O povo gaúcho está surpreso e apreensivo desde que foi noticiada a compra da TV Guaíba, das rádios Guaíba AM e FM e do jornal Correio do Povo pela Record. De todos esses veículos, talvez os que mais gerem um sentimento de perda sejam a Guaíba AM e o Correio do Povo. A rádio, famosa pala cobertura esportiva ao longo de décadas e importante atuação na Cadeia da Legalidade, é uma instituição gaúcha, assim como o jornal. Contudo, mais difícil do que compreender a venda é aceitar, sem uma certa preocupação, o nome do comprador. Não existe, por parte da maioria dos gaúchos, antipatia ao grupo Record; já em relação à Igreja Universal do Reino de Deus, não se pode dizer o mesmo.

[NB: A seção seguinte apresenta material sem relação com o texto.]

Lemma view_none c a cls : timers_ok c a -> view c a cls = None <-> ct_timers c !! cls = None.
Proof.
  intros Hok. unfold view. destruct (ct_timers c !! cls) as [h|] eqn:E; cbn; [|done].
  destruct (Hok _ _ E) as [ms ->]. done.
Qed.

Lemma ct_load_upd c a core : ct_load p (upd c a core) = Ok (c, upd c a core).
Proof. unfold ct_load, mbind, M_bind, get. cbn. by rewrite lookup_insert_eq. Qed.
Lemma ct_store_upd f c a core : ct_store p f (upd c a core) = Ok (tt, upd (f c) a core).
Proof.
  unfold ct_store. rewrite (M_bind_ok _ _ _ _ _ (ct_load_upd c a core)).
  unfold modify, upd, on_pc_objects. cbn. by rewrite insert_insert_eq.
Qed.

Lemma addTimer_run cls ms c a core :
  timers_ok c a ->
  exists t a', addTimer p cls ms (upd c a core) = Ok (tt, upd (set_timers t c) a' core) /\
    timers_ok (set_timers t c) a' /\ others_same a a' /\
    (forall cls', view (set_timers t c) a' cls' = if decide (cls = cls') then Some ms else view c a cls').
Proof.
  intros Hok. set (h := fresh_addr a). pose proof (fresh_addr_lookup a) as Hf. fold h in Hf.
  exists (<[cls := h]> (ct_timers c)), (<[h := (cls, p, ms)]> a). split_and!.
  - unfold addTimer. change (fresh_addr (pc_armed (upd c a core))) with h.
    change (on_armed (insert h (cls, p, ms)) (upd c a core)) with (upd c (<[h := (cls, p, ms)]> a) core).
    by rewrite ct_store_upd.
  - intros cls' h'. cbn. intros [[<- <-]|[Hne Hl]]%lookup_insert_Some; [rewrite lookup_insert_eq; eauto|].
    destruct (Hok _ _ Hl) as [ms' Hms]. exists ms'. rewrite lookup_insert_ne by congruence. done.
  - intros h' cls' q ms' Hq. destruct (decide (h = h')) as [<-|Hn]; [|by rewrite lookup_insert_ne].
    rewrite lookup_insert_eq, Hf. split; congruence.
  - intros cls'. unfold view. cbn. destruct (decide (cls = cls')) as [<-|Hne].
    + rewrite lookup_insert_eq. cbn. by rewrite lookup_insert_eq.
    + rewrite lookup_insert_ne by done. destruct (ct_timers c !! cls') as [h'|] eqn:E; [|done]. cbn.
      destruct (Hok _ _ E) as [ms' Hms]. by rewrite lookup_insert_ne by congruence.
Qed.

Lemma removeTimer_run cls c a core :
  timers_ok c a ->
  exists t a', removeTimerOf p cls (upd c a core) = Ok (tt, upd (set_timers t c) a' core) /\
    timers_ok (set_timers t c) a' /\ others_same a a' /\
    (forall cls', view (set_timers t c) a' cls' = if decide (cls = cls') then None else view c a cls').
Proof.
  intros Hok. unfold removeTimerOf, removeTimer. rewrite (M_bind_ok _ _ _ _ _ (ct_load_upd c a core)).
  destruct (ct_timers c !! cls) as [h|] eqn:E.
  - destruct (Hok _ _ E) as [ms Hh]. exists (delete cls (ct_timers c)), (delete h a). split_and!.
    + erewrite M_bind_ok by reflexivity. cbn beta. change (pc_armed (upd c a core)) with a. rewrite Hh.
      rewrite bool_decide_eq_true_2 by done. erewrite M_bind_ok by reflexivity. cbn beta.
      change (on_armed (delete h) (upd c a core)) with (upd c (delete h a) core). by rewrite ct_store_upd.
    + intros cls' h'. cbn. intros [Hne Hl]%lookup_delete_Some. destruct (Hok _ _ Hl) as [ms' Hms].
      exists ms'. rewrite lookup_delete_ne; [done|]. intros ->. congruence.
    + intros h' cls' q ms' Hq. destruct (decide (h = h')) as [<-|Hn]; [|by rewrite lookup_delete_ne].
      rewrite lookup_delete_eq, Hh. split; congruence.
    + intros cls'. unfold view. cbn. destruct (decide (cls = cls')) as [<-|Hne]; [by rewrite lookup_delete_eq|].
      rewrite lookup_delete_ne by done. destruct (ct_timers c !! cls') as [h'|] eqn:E'; [|done]. cbn.
      destruct (Hok _ _ E') as [ms' Hms]. rewrite lookup_delete_ne; [done|]. intros ->. congruence.
  - exists (ct_timers c), a. assert (Hc : set_timers (ct_timers c) c = c) by (by destruct c). rewrite !Hc.
    split; [reflexivity|]. split; [done|]. split; [done|]. intros cls'. case_decide; [|done]. subst. unfold view. by rewrite E.
Qed.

A expansão da Record tem sido gradual e eficaz. Esse novo momento da emissora cinqüentenária teve início quando Sílvio Santos conseguiu vender os 50% que possuía da televisão. A Família Machado de Carvalho, detentora da outra metade, também vendeu sua parte. Naquele momento, ainda não se sabia que o comprador tinha sido Edir Macedo, da Igreja Universal do Reino de Deus.
Campanha contra a Globo
A Record foi fundada em 1953 por Paulo Machado de Carvalho e João Batista do Amaral, tendo como principais concorrentes, na época, a TV Tupi e a TV Paulista. Nos anos 60, os musicais da Record a colocaram em lugar de destaque na história. Nos anos 70, já em crise, João Batista do Amaral vendeu sua parte para o grupo Gerdau. Na família Machado de Carvalho, os herdeiros não se acertavam. Antonio Augusto Amaral de Carvalho, o Tuta, grande mentor dos programas de sucesso da Record, saiu da emissora e comprou dos irmãos a Rádio Panamericana SA, em 1973. Os 50% da Gerdau foram vendidos a Laudelino Seixas, um fazendeiro paulista, que repassou a empresa para o grupo Sílvio Santos em 1976. Sílvio e Paulo Machado não se acertavam muito bem, o que atrapalhou a administração da Record por muito tempo.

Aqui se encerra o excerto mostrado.